(RECORD EXCERPTS Opens)
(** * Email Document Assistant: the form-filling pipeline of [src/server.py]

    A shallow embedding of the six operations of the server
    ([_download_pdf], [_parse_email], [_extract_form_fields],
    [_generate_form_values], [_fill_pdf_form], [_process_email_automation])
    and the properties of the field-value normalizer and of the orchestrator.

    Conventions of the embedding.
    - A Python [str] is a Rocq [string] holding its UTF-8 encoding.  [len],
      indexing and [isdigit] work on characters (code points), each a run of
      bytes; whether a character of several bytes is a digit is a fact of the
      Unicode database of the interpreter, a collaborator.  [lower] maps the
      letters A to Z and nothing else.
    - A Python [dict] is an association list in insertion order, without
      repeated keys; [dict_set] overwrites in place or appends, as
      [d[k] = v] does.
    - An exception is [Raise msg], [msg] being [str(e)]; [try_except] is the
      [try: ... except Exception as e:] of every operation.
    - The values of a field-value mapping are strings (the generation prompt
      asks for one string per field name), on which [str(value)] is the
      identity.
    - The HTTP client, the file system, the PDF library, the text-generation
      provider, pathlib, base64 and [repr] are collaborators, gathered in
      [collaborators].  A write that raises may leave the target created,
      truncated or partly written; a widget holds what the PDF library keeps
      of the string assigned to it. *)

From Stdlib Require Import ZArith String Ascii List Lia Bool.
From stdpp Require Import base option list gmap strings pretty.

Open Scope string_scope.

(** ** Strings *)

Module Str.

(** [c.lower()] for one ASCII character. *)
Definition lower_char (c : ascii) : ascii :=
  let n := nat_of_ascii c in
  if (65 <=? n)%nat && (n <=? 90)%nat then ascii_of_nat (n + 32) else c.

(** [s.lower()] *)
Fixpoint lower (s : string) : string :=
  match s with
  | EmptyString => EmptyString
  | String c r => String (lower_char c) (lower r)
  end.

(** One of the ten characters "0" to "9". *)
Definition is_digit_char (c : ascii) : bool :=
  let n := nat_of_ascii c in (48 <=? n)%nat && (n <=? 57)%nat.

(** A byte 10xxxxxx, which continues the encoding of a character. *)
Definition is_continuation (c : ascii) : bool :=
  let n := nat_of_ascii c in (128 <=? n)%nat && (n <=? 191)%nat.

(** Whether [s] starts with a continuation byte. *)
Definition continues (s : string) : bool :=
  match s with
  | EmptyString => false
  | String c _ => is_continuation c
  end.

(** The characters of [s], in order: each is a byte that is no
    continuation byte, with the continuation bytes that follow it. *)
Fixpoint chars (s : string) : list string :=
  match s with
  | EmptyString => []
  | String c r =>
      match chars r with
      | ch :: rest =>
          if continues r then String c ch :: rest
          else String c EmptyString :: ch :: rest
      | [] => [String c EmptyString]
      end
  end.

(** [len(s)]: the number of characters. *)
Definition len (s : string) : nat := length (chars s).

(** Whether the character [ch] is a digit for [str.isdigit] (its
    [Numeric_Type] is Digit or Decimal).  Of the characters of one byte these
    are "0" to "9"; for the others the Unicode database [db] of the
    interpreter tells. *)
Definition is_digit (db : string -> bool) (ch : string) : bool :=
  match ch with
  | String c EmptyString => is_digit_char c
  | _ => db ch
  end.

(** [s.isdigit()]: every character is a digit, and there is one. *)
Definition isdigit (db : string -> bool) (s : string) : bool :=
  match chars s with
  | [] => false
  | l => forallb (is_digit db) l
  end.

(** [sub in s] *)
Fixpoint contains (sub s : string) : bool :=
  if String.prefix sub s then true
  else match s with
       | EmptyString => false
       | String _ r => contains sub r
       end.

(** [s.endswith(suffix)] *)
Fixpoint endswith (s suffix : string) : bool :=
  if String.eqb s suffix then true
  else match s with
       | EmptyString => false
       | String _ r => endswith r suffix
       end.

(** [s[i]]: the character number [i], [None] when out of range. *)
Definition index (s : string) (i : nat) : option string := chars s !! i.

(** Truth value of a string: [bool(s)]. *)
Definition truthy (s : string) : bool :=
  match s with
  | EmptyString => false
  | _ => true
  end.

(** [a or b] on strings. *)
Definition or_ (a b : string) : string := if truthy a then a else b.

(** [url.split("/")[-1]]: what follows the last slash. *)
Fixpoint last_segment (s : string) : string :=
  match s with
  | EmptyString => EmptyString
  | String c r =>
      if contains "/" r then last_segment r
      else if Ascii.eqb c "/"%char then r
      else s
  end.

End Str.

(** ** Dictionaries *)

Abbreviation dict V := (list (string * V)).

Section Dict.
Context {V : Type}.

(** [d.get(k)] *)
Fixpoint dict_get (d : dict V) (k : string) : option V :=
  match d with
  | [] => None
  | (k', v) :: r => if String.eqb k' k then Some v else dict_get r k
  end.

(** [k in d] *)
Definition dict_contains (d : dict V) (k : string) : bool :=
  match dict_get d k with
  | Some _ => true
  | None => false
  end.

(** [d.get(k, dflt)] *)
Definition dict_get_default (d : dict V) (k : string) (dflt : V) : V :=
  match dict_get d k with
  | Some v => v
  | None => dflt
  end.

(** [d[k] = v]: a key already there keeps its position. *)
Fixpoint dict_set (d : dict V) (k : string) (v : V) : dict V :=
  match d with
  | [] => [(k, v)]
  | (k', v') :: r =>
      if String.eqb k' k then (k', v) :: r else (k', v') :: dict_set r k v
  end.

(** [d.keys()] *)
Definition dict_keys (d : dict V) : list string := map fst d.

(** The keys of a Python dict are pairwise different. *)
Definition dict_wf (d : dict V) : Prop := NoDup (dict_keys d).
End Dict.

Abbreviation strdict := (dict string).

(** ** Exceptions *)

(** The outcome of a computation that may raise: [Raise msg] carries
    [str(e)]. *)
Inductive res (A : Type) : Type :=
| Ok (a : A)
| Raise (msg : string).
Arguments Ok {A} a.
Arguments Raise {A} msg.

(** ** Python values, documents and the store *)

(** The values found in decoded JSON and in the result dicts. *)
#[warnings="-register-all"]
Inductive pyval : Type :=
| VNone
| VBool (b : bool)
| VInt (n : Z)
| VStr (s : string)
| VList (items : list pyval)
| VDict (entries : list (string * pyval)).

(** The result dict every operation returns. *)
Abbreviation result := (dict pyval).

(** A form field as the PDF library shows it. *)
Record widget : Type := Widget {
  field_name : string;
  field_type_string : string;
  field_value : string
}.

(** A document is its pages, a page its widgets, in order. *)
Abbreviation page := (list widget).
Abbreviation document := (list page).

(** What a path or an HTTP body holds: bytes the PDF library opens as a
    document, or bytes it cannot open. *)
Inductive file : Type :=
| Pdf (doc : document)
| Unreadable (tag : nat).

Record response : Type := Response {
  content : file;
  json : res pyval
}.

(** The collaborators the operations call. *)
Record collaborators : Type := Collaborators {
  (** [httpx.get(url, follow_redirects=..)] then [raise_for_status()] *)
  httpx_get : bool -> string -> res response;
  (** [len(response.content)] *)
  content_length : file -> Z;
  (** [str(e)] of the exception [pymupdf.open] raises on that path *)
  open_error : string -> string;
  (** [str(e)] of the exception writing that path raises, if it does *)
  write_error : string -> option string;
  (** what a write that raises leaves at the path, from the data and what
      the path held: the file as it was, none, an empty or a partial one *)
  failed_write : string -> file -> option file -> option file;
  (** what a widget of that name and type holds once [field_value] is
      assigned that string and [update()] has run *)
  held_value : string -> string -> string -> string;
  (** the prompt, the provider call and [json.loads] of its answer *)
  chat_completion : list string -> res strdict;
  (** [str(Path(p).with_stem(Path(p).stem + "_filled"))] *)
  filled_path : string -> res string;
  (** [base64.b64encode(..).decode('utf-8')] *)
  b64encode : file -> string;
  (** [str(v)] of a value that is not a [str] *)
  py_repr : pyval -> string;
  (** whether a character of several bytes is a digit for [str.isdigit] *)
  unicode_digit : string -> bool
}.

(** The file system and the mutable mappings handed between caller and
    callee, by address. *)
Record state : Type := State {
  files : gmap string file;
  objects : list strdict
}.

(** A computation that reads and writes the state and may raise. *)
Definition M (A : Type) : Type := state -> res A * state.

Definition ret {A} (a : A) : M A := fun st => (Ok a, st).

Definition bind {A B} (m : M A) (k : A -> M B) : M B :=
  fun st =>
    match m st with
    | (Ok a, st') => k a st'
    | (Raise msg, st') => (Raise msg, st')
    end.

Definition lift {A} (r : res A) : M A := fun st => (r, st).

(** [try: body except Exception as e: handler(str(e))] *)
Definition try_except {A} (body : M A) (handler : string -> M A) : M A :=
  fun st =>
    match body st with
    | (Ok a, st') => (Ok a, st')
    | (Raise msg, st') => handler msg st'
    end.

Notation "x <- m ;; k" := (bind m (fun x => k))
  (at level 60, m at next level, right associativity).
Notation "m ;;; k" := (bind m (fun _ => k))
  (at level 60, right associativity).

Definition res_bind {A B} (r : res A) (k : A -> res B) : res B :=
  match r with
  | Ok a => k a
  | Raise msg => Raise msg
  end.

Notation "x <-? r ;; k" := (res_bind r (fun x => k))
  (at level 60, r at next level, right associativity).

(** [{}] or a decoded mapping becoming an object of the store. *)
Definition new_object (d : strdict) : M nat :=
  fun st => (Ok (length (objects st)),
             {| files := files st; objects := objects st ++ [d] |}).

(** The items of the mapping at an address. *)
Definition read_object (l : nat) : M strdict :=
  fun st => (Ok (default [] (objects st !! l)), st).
(RECORD EXCERPTS Closes)
TASK STATEMENT →
Could you reproduce exactly the lines of the entries above, from the one with "let n := nat_of_ascii c in (128" through the one with "Fixpoint chars (s", and nothing else?

RESPONSE TO THIS TASK →
  let n := nat_of_ascii c in (128 <=? n)%nat && (n <=? 191)%nat.

(** Whether [s] starts with a continuation byte. *)
Definition continues (s : string) : bool :=
  match s with
  | EmptyString => false
  | String c _ => is_continuation c
  end.

(** The characters of [s], in order: each is a byte that is no
    continuation byte, with the continuation bytes that follow it. *)
Fixpoint chars (s : string) : list string :=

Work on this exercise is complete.